Thomas Cannon, 79, a retired Richmond postal worker who lived much of his life on the edge of poverty so he could give away a portion of his modest income to those in need, died July 2 of colon cancer at Richmond Community Hospital.
The self-described poor man's philanthropist, he gave away more than $150,000 over the past 33 years, mostly in thousand-dollar checks, to people he read about in the Richmond Times-Dispatch who were experiencing hard times or who had been unusually kind or courageous.
Recipients included a Richmond woman who started a youth center in her low-income apartment complex, a retired postal worker who was a faithful volunteer at his neighborhood elementary school, a man and woman who wanted to return to Vietnam to visit their home town, a Richmond crime-victim advocate, a Petersburg teenager who had been abandoned as an infant and recently had been named Boys and Girls Clubs' Youth of the Year for Virginia.
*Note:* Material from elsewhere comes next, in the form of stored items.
(* ===== verification/Credentials.v ===== *)
(** Password hashes ([src/internal/security/credentials.go]): the encoded form
    [$argon2id$salt$hash] and its verification. Argon2 is a third-party package and a
    parameter; raw base64 is the library's own text format and executable. *)
From S2P Require Import Prelude GoStrings GoCrypto.

(* ------------------------------------------------------------------ *)
(** * Raw base64                                                         *)
(* ------------------------------------------------------------------ *)

(** [base64.RawStdEncoding.EncodeToString] *)
Fixpoint raw64 (m : gostring) : gostring :=
  match m with
  | a :: b :: c :: m =>
      let n := be_num [a; b; c] in
      base64_char (n / 2 ^ 18) :: base64_char (n / 2 ^ 12) ::
      base64_char (n / 2 ^ 6) :: base64_char n :: raw64 m
  | [a; b] =>
      let n := be_num [a; b; x00] in
      [base64_char (n / 2 ^ 18); base64_char (n / 2 ^ 12); base64_char (n / 2 ^ 6)]
  | [a] =>
      let n := be_num [a; x00; x00] in
      [base64_char (n / 2 ^ 18); base64_char (n / 2 ^ 12)]
  | [] => []
  end.

Definition base64_value (c : byte) : option Z := Z.of_nat <$> index_byte base64_alphabet c.

(** Four characters, or the two or three of the end, whose superfluous bits are
    ignored (the encoding is not [Strict]); one character alone is an error. *)
Fixpoint raw64_values (vs : list Z) : option gostring :=
  match vs with
  | [] => Some []
  | [_] => None
  | [a; b] => Some [z2b ((a * 2 ^ 18 + b * 2 ^ 12) / 2 ^ 16)]
  | [a; b; c] =>
      let n := a * 2 ^ 18 + b * 2 ^ 12 + c * 2 ^ 6 in Some [z2b (n / 2 ^ 16); z2b (n / 2 ^ 8)]
  | a :: b :: c :: d :: vs =>
      let n := a * 2 ^ 18 + b * 2 ^ 12 + c * 2 ^ 6 + d in
      rest ← raw64_values vs; Some (z2b (n / 2 ^ 16) :: z2b (n / 2 ^ 8) :: z2b n :: rest)
  end.
(** [DecodeString]: line ends are skipped, any other character outside of the
    alphabet is an error. *)
Definition raw64_decode (s : gostring) : option gostring :=
  vs ← mapM base64_value (filter (fun c => c <> x0a /\ c <> x0d) s); raw64_values vs.

(* ------------------------------------------------------------------ *)
(** * Hashing and verifying                                              *)
(* ------------------------------------------------------------------ *)

Definition saltLen : nat := 16.
Definition argonKeyLen : nat := 32.

Inductive hasherr : Type := invalidFormat | badSalt | badHash.

Section credentials.
(** [argon2.IDKey] with the parameters of the package. *)
Variable IDKey : gostring -> gostring -> gostring.

(** [rand.Read] gives the salt, or fails. *)
Definition HashPassword (password : gostring) (salt : option gostring) : option gostring :=
  match salt with
  | None => None
  | Some salt =>
      Some (bs "$argon2id$" ++ raw64 salt ++ bs "$" ++ raw64 (IDKey password salt))
  end.

(** [subtle.ConstantTimeCompare] of texts of different lengths is 0. *)
Definition VerifyPassword (password encoded : gostring) : result hasherr bool :=
  match split_on x24 encoded with
  | [_; kind; salt64; hash64] =>
      if negb (eqb_str kind (bs "argon2id")) then Err invalidFormat
      else match raw64_decode salt64 with
           | None => Err badSalt
           | Some salt =>
               match raw64_decode hash64 with
               | None => Err badHash
               | Some expected => Ok (eqb_str (IDKey password salt) expected)
               end
           end
  | _ => Err invalidFormat
  end.
End credentials.

(* ------------------------------------------------------------------ *)
(** * Properties                                                         *)
(* ------------------------------------------------------------------ *)

Lemma base64_value_char n : base64_value (base64_char n) = Some (n mod 64).
Proof.
  unfold base64_char. pose proof (Z.mod_pos_bound n 64 ltac:(lia)) as Hb.
  assert (Hall : forallb (fun k => bool_decide (base64_value (byte_at (Z.of_nat k) base64_alphabet)
                                                = Some (Z.of_nat k))) (seq 0 64) = true)
    by (vm_compute; reflexivity).
  rewrite forallb_forall in Hall.
  specialize (Hall (Z.to_nat (n mod 64)) ltac:(apply in_seq; lia)).
  apply bool_decide_eq_true in Hall. by rewrite Z2Nat.id in Hall by lia.
Qed.

Lemma base64_char_plain n : base64_char n <> x0a /\ base64_char n <> x0d /\ base64_char n <> x24.
Proof.
  assert (Hall : forallb (fun c => bool_decide (c <> x0a /\ c <> x0d /\ c <> x24)) base64_alphabet = true)
    by (vm_compute; reflexivity).
  rewrite forallb_forall in Hall. pose proof (base64_char_in n) as Hx.
  apply list_elem_of_In, Hall in Hx. by apply bool_decide_eq_true in Hx.
Qed.

(** The characters of raw base64, and the digits behind them. *)
Fixpoint raw64_digits (m : gostring) : list Z :=
  match m with
  | a :: b :: c :: m =>
      let n := be_num [a; b; c] in n / 2 ^ 18 :: n / 2 ^ 12 :: n / 2 ^ 6 :: n :: raw64_digits m
  | [a; b] => let n := be_num [a; b; x00] in [n / 2 ^ 18; n / 2 ^ 12; n / 2 ^ 6]
  | [a] => let n := be_num [a; x00; x00] in [n / 2 ^ 18; n / 2 ^ 12]
  | [] => []
  end.

(** Lists three at a time. *)
Lemma by_threes {A} (P : list A -> Prop) :
  P [] -> (forall a, P [a]) -> (forall a b, P [a; b]) ->
  (forall a b c l, P l -> P (a :: b :: c :: l)) -> forall l, P l.
Proof.
  intros H0 H1 H2 H3 l. enough (Hn : forall n l, (length l <= n)%nat -> P l) by eauto. clear l.
  intros n. induction n as [|n IH]; intros [|a [|b [|c l]]] Hl; cbn [length] in *; auto; try lia.
  apply H3, IH. lia.
Qed.

Lemma raw64_chars m : raw64 m = base64_char <$> raw64_digits m.
Proof.
  induction m as [| | |a b c m IH] using by_threes; cbn [raw64 raw64_digits]; [done..|].
  cbv zeta. by rewrite IH.
Qed.

Lemma raw64_no_dollar m : x24 ∉ raw64 m.
Proof.
  rewrite raw64_chars. intros (n & E & _)%list_elem_of_fmap.
  by destruct (base64_char_plain n) as (_ & _ & ?).
Qed.

(** A group of 24 bits and its four digits. *)
Lemma four_digits n : 0 <= n < 2 ^ 24 ->
  (n / 2 ^ 18) mod 64 * 2 ^ 18 + (n / 2 ^ 12) mod 64 * 2 ^ 12 + (n / 2 ^ 6) mod 64 * 2 ^ 6 + n mod 64 = n.
Proof.
  intros. change (2 ^ 18) with 262144. change (2 ^ 12) with 4096. change (2 ^ 6) with 64.
  change (2 ^ 24) with 16777216 in *. Z.to_euclidean_division_equations. lia.
Qed.
Lemma be_num_three a b c : be_num [a; b; c] = 65536 * b2z a + 256 * b2z b + b2z c.
Proof. unfold be_num. cbn [foldl]. lia. Qed.

Lemma z2b_is n b : n mod 256 = b2z b -> z2b n = b.
Proof. intros E. apply b2z_inj. by rewrite b2z_z2b. Qed.

Lemma three_bytes a b c n : n = be_num [a; b; c] ->
  z2b (n / 2 ^ 16) = a /\ z2b (n / 2 ^ 8) = b /\ z2b n = c.
Proof.
  rewrite be_num_three. intros ->.
  pose proof (b2z_range a). pose proof (b2z_range b). pose proof (b2z_range c).
  change (2 ^ 16) with 65536. change (2 ^ 8) with 256.
  split_and!; apply z2b_is; Z.to_euclidean_division_equations; lia.
Qed.

Lemma be_num_bound a b c : 0 <= be_num [a; b; c] < 2 ^ 24.
Proof.
  rewrite be_num_three.
  pose proof (b2z_range a). pose proof (b2z_range b). pose proof (b2z_range c).
  change (2 ^ 24) with 16777216. lia.
Qed.

Lemma raw64_values_digits m : raw64_values ((fun n => n mod 64) <$> raw64_digits m) = Some m.
Proof.
  induction m as [|a|a b|a b c m IH] using by_threes; [done|..];
    cbn [raw64_digits]; cbv zeta; cbn [fmap list_fmap raw64_values].
  - pose proof (be_num_bound a x00 x00). pose proof (be_num_three a x00 x00) as E.
    do 2 f_equal. apply z2b_is. change (b2z x00) with 0 in E. rewrite E in *.
    pose proof (b2z_range a). change (2 ^ 18) with 262144. change (2 ^ 12) with 4096.
    change (2 ^ 16) with 65536. Z.to_euclidean_division_equations. lia.
  - pose proof (be_num_three a b x00) as E. change (b2z x00) with 0 in E. rewrite E.
    pose proof (b2z_range a). pose proof (b2z_range b).
    change (2 ^ 18) with 262144. change (2 ^ 12) with 4096. change (2 ^ 6) with 64.
    change (2 ^ 16) with 65536. change (2 ^ 8) with 256.
    do 2 f_equal; [|f_equal]; apply z2b_is; Z.to_euclidean_division_equations; lia.
  - rewrite IH. cbn [mbind option_bind]. rewrite four_digits by apply be_num_bound.
    by destruct (three_bytes a b c _ eq_refl) as (-> & -> & ->).
Qed.

Lemma filter_plain (l : list Z) :
  filter (fun c => c <> x0a /\ c <> x0d) (base64_char <$> l) = base64_char <$> l.
Proof.
  induction l as [|n l IH]; [done|]. cbn [fmap list_fmap]. rewrite filter_cons_True, IH; [done|].
  by destruct (base64_char_plain n) as (? & ? & _).
Qed.

Lemma raw64_decode_encode m : raw64_decode (raw64 m) = Some m.
Proof.
  unfold raw64_decode. rewrite raw64_chars, filter_plain.
  assert (E : mapM base64_value (base64_char <$> raw64_digits m) =
              Some ((fun n => n mod 64) <$> raw64_digits m)).
  { apply mapM_Some. induction (raw64_digits m) as [|n l IH]; cbn; constructor; [|done].
    apply base64_value_char. }
  rewrite E. apply raw64_values_digits.
Qed.

(** C39 A password is verified against its own hash, and no other one is: for every
    salt, checking any password against the encoded hash of another compares their
    Argon2 keys under the salt of the encoding, so the right one is always accepted
    and a wrong one only when the keys collide; the encoding is never reported as
    malformed. *)
Theorem Hash_Verify IDKey password other salt encoded :
  HashPassword IDKey password (Some salt) = Some encoded ->
  VerifyPassword IDKey other encoded = Ok (eqb_str (IDKey other salt) (IDKey password salt)).
Proof.
  intros Hash. unfold VerifyPassword.
  assert (E : encoded =
              [] ++ x24 :: (bs "argon2id" ++ x24 :: (raw64 salt ++ x24 :: raw64 (IDKey password salt))))
    by (by injection Hash as <-).
  rewrite E, split_on_app, split_on_app, split_on_app, split_on_no_sep;
    try apply raw64_no_dollar; [|apply (bool_decide_unpack (x24 ∉ bs "argon2id")); by vm_compute|set_solver].
  replace (eqb_str (bs "argon2id") (bs "argon2id")) with true by (by symmetry; apply eqb_str_true).
  cbn [negb]. by rewrite !raw64_decode_encode.
Qed.

(** A key that is the salt and the length of the password. *)
Definition toy_key (password salt : gostring) : gostring := salt ++ itoa (len password).

Definition toy_hash : gostring :=
  default [] (HashPassword toy_key (bs "secret1") (Some (bs "0123456789abcdef"))).

Lemma Hash_Verify_witness :
  VerifyPassword toy_key (bs "secret1") toy_hash = Ok true /\
  VerifyPassword toy_key (bs "secret12") toy_hash = Ok false.
Proof.
  assert (E : HashPassword toy_key (bs "secret1") (Some (bs "0123456789abcdef")) = Some toy_hash)
    by reflexivity.
  split.
  - exact (eq_trans (Hash_Verify toy_key _ (bs "secret1") _ _ E) eq_refl).
  - exact (eq_trans (Hash_Verify toy_key _ (bs "secret12") _ _ E) eq_refl).
Defined.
He gave to people of all ages, races, nationalities and incomes, usually by mailing a check to the Times-Dispatch and asking reporters to deliver it. He was never sanctimonious about it, noted one of his occasional delivery people, Times-Dispatch writer Bill Lohmann. " 'Bodacious,' one of his favorite words, would be a better description," Lohmann wrote in a weekend column recollecting Mr. Cannon's life.
Mr. Cannon traced his penchant for benevolence to his time in the Navy. While he was away at signal school, many of his shipmates were killed in a shipboard explosion at the Port of Chicago. He concluded that he had been spared to help others and be a role model, to help people see "the oneness of it all."
In 1995, a group of admirers and recipients of his benevolence set up a trust fund for him and his wife, who had suffered debilitating strokes and required her husband's full-time care. (During her last years, he spent his nights in a sleeping bag on the floor next to her bed.) They also bought the Cannons a house to replace the modest dwelling, which lacked central heating and air conditioning, where they had lived for 30 years.
In 1998, Oprah Winfrey gave him the computer he had long dreamed of owning and inducted him into her "Angel Network." Last year, he published "Poor Man's Philanthropist: The Thomas Cannon Story," with Sandra Waugaman.
Mr. Cannon was born in Richmond, the youngest of four children. His father died when he was 3, and his mother moved the family to Chase City to live with her mother and stepfather in a three-room wooden shack with no electricity or running water. He left school after the seventh grade to help support the family.
After serving in the Navy during World War II, he returned to Richmond and enrolled in the eighth grade. He got his high school equivalency degree and then received an undergraduate degree in fine arts from Hampton University in 1954.
He worked briefly as a school art consultant in Richmond and then joined the U.S. Postal Service in 1957. He made his first donation in 1972, to the Westhampton Junior Woman's Club in Richmond in support of its volunteer work with an urban elementary school.
Mr. Cannon supported his wife and himself, their two sons and his charitable efforts on a salary that never topped $20,000 a year. As one of his sons recalled, "There was nothing special about our home life. He went to work every day, helped us with our football and baseball, made sure we were taken care of."
When he retired from the postal service in 1983, he and his wife lived in virtual poverty on his pension. "We lived simply, so we could give money away," he told the Times-Dispatch this year. "People say, 'How can you afford it?' Well, how can people afford new cars and boats? Instead of those, we deliberately kept our standard of living down below our means. I get money from the same place people get money for those other things."
After Mr. Cannon's cancer was diagnosed, he resolved to teach the Richmond community how to face death without fear. "The world is like a revolving door," he wrote in a Times-Dispatch letter to the editor last month. "People constantly are going out at death and coming in at birth. This is a natural phenomenon. It's been going on since the dawn of creation. It's merely the shifting of being and consciousness from one dimension of existence to another. . . . "
In a Times-Dispatch interview in May, he said, laughing: "A Baptist deacon who owed me $200 died recently. First thing I'm going to do when I get to the other side is run him down."
Mr. Cannon's wife, Princetta Cannon, died in 2000.
Survivors include his sons, Thomas "T.C." Cannon Jr. of Varina, Va., and Calvin M. Cannon of Opelika, Ala., and 11 grandchildren.
Mr. Cannon made it known that he was opposed to a foundation carrying on his philanthropy after his death, since a foundation would require a bureaucracy and reams of paperwork. Nor did he want his name attached to anything. What he wanted in his honor and memory, he told the Times-Dispatch, was simple: "Help somebody."